START SUPPLIED MATERIAL

(** Witness for X11: the descriptor placed at 18. *)
Lemma init_misplaced_descriptor_throws_witness :
  exists w1,
    init fulfils_with_7 misplaced_exports Datatypes.None misplaced_world empty_heap
    = (Throw RangeError w1, empty_heap)
    /\ instance w1 = instance misplaced_world
    /\ data_addr (this w1) = 18.
Proof.
  apply (init_misplaced_descriptor_throws fulfils_with_7 misplaced_exports Datatypes.None
           misplaced_world empty_heap 18);
    [reflexivity | reflexivity | right; left; vm_compute; discriminate].
Defined.

(** Witness for X12: the table of [bare_exports]. *)
Lemma wrapExports_keeps_shape_witness :
  lookup_prop "table" (entries (fst (wrapExports fulfils_with_7 bare_exports empty_heap)))
  = Some ExTable.
Proof.
  apply (proj2 (proj2 (wrapExports_keeps_shape fulfils_with_7 bare_exports empty_heap))
           "table"%string ExTable); [reflexivity | discriminate].
Defined.

(** Witness for X13. *)
Lemma exports_getter_after_init_witness :
  exists newExports,
    Instance_exports stack_exports
      (snd (init fulfils_with_7 stack_exports Datatypes.None (stack_world 500) empty_heap))
    = Some newExports.
Proof.
  eexists.
  eapply (proj1 (exports_getter_after_init fulfils_with_7 stack_exports Datatypes.None
                   (stack_world 500) _ empty_heap _ _)).
  Unshelve. 3: reflexivity.
Defined.

(** Witness for X14: [main] and [_start] of [bare_exports]. *)
Lemma aliases_share_a_wrapper_witness :
  exists w,
    lookup_prop "main" (entries (fst (wrapExports fulfils_with_7 bare_exports empty_heap)))
    = Some (ExFunction (Async w))
    /\ lookup_prop "_start" (entries (fst (wrapExports fulfils_with_7 bare_exports empty_heap)))
       = Some (ExFunction (Async w)).
Proof.
  destruct (aliases_share_a_wrapper fulfils_with_7 bare_exports empty_heap
              "main" "_start" raw_main raw_main eq_refl eq_refl eq_refl eq_refl eq_refl)
    as (w & H1 & H2 & _).
  exists w. split; assumption.
Defined.
(** The request for the memory pads and the PHY on them. *)
Ltac run_sdrphy :=
  lazymatch goal with
  | |- _ (soc_state ?f ?n _ ?subs _ _) = _ =>
      step_to (pad "sdram" 0)
              (soc_state f n (platform_with (crg_keys ++ [("sdram", 0%nat)])) subs [] []);
      step_to tt (soc_state f n (platform_with (crg_keys ++ [("sdram", 0%nat)]))
                            (subs ++ [("sdrphy", GENSDRPHY (pad "sdram" 0))]) [] [])
  end.

Ltac run_module Hcat :=
  etrans; [ eapply bind_ok; apply lift_ok; unfold MT48LC32M8; rewrite Hcat;
            reflexivity | cbv beta ].

Lemma BaseSoC_init_eq `{Cores} (f : Z) (kwargs : gmap string Z) :
  BaseSoC.__init__ f kwargs =
  let n := default 0 (kwargs !! "integrated_main_ram_size") in
  if pll_ratio_supported 50000000 f then
    if bool_decide (n = 0) then
      match sdram_catalog "MT48LC32M8" "1:1" with
      | None => inl (UnsupportedGeometryError "MT48LC32M8" "1:1")
      | Some g =>
          match mem_map !! "main_ram" with
          | None => inl (KeyError "main_ram")
          | Some origin =>
              if negb (0x2000000 <=? addressable_bytes g) then
                inl (UnsupportedGeometryError "MT48LC32M8" "1:1")
              else if negb (origin `mod` 0x2000000 =? 0) then
                inl (MisalignedRegionError origin 0x2000000)
              else if native_word_bits g <? 128 then
                inl (CacheGeometryError 1024 128)
              else inr (soc_with_sdram f origin g)
          end
      end
    else inr (soc_without_sdram f n)
  else inl (UnsupportedRatioError 50000000 f).
Proof.
  unfold BaseSoC.__init__, SoCCore__init__.
  generalize (default 0 (kwargs !! "integrated_main_ram_size")). intros n. cbv zeta.
  change (mkSoCCore Platform.__init__ f "Mojo V3 SoC" true n [] [] [])
    with (soc_state f n Platform.__init__ [] [] []).
  destruct (pll_ratio_supported 50000000 f) eqn:Hr.
  2:{ apply exec_raise. eapply bind_raise. apply on_platform_raise.
      change (platform _) with Platform.__init__. by rewrite CRG_init_fresh, Hr. }
  destruct (bool_decide (n = 0)) eqn:Hn.
  - apply bool_decide_eq_true_1 in Hn. subst n.
    destruct (sdram_catalog "MT48LC32M8" "1:1") as [g|] eqn:Hcat.
    2:{ apply exec_raise. run_crg Hr.
        etrans; [ eapply bind_ok; reflexivity | cbv beta ].
        eapply bind_raise. run_sdrphy.
        eapply bind_raise. unfold MT48LC32M8. by rewrite Hcat. }
    destruct (mem_map !! "main_ram") as [origin|] eqn:Hmm.
    2:{ apply exec_raise. run_crg Hr.
        etrans; [ eapply bind_ok; reflexivity | cbv beta ].
        eapply bind_raise. run_sdrphy. run_module Hcat.
        eapply bind_raise. unfold mem_map_get. by rewrite Hmm. }
    assert (Hsd : ∀ s, add_sdram "sdram" None (GENSDRPHY (pad "sdram" 0))
                         (mkSDRAMModule "MT48LC32M8" f "1:1" g) origin 0x2000000
                         1024 128 true s
                       = if negb (0x2000000 <=? addressable_bytes g) then
                           inl (UnsupportedGeometryError "MT48LC32M8" "1:1")
                         else if negb (origin `mod` 0x2000000 =? 0) then
                           inl (MisalignedRegionError origin 0x2000000)
                         else if native_word_bits g <? 128 then
                           inl (CacheGeometryError 1024 128)
                         else inr (tt, mkSoCCore (platform s) (sys_clk_freq s) (ident s)
                                     (ident_version s) (integrated_main_ram_size s)
                                     (submodules s)
                                     (regions s ++ [sdram_region f origin g])
                                     (csr_names s)))
      by (intros s; apply add_sdram_eq).
    destruct (negb (0x2000000 <=? addressable_bytes g)) eqn:T1;
      [| destruct (negb (origin `mod` 0x2000000 =? 0)) eqn:T2;
         [| destruct (native_word_bits g <? 128) eqn:T3 ] ].
    1-3: apply exec_raise; run_crg Hr;
         (etrans; [ eapply bind_ok; reflexivity | cbv beta ]);
         eapply bind_raise; run_sdrphy; run_module Hcat;
         (etrans; [ eapply bind_ok; apply lift_ok; unfold mem_map_get;
                    rewrite Hmm; reflexivity | cbv beta ]);
         rewrite Hsd, ?T1, ?T2, ?T3; reflexivity.
    eapply (exec_ok _ _ _ tt). run_crg Hr.
    etrans; [ eapply bind_ok; reflexivity | cbv beta ].
    etrans; [ eapply (bind_ok _ _ _
                (soc_state f 0 (platform_with (crg_keys ++ [("sdram", 0%nat)]))
                   [("crg", CRG (crg_of f)); ("sdrphy", GENSDRPHY (pad "sdram" 0))]
                   [sdram_region f origin g] []) tt) | cbv beta ].
    { run_sdrphy. run_module Hcat.
      etrans; [ eapply bind_ok; apply lift_ok; unfold mem_map_get;
                rewrite Hmm; reflexivity | cbv beta ].
      rewrite Hsd, ?T1, ?T2, ?T3. reflexivity. }
    step_to tt (soc_state f 0 (platform_with (crg_keys ++ [("sdram", 0%nat)]))
                   [("crg", CRG (crg_of f)); ("sdrphy", GENSDRPHY (pad "sdram" 0));
                    ("dna", DNA)]
                   [sdram_region f origin g] []).
    step_to tt (soc_state f 0 (platform_with (crg_keys ++ [("sdram", 0%nat)]))
                   [("crg", CRG (crg_of f)); ("sdrphy", GENSDRPHY (pad "sdram" 0));
                    ("dna", DNA)]
                   [sdram_region f origin g] ["dna"]).
    step_to user_leds
            (soc_state f 0 (platform_with (crg_keys ++ ("sdram", 0%nat) :: user_led_keys))
                   [("crg", CRG (crg_of f)); ("sdrphy", GENSDRPHY (pad "sdram" 0));
                    ("dna", DNA)]
                   [sdram_region f origin g] ["dna"]).
    step_to tt (soc_state f 0 (platform_with (crg_keys ++ ("sdram", 0%nat) :: user_led_keys))
                   [("crg", CRG (crg_of f)); ("sdrphy", GENSDRPHY (pad "sdram" 0));
                    ("dna", DNA); ("leds", LedChaser user_leds f)]
                   [sdram_region f origin g] ["dna"]).
    by_computation.
  - eapply (exec_ok _ _ _ tt). run_crg Hr.
    etrans; [ eapply bind_ok; reflexivity | cbv beta ].
    cbn [integrated_main_ram_size soc_state]. rewrite Hn.
    etrans; [ eapply bind_ok; reflexivity | cbv beta ].
    step_to tt (soc_state f n (platform_with crg_keys)
                          [("crg", CRG (crg_of f)); ("dna", DNA)] [] []).
    step_to tt (soc_state f n (platform_with crg_keys)
                          [("crg", CRG (crg_of f)); ("dna", DNA)] [] ["dna"]).
    step_to user_leds
            (soc_state f n (platform_with (crg_keys ++ user_led_keys))
                       [("crg", CRG (crg_of f)); ("dna", DNA)] [] ["dna"]).
    step_to tt (soc_state f n (platform_with (crg_keys ++ user_led_keys))
                          [("crg", CRG (crg_of f)); ("dna", DNA);
                           ("leds", LedChaser user_leds f)] [] ["dna"]).
    by_computation.
Qed.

END SUPPLIED MATERIAL

- DIRECTIONS: Counting only lines that hold the word "change", state how many there are in the data. Write the number alone.

- EXERCISE RESPONSE: 2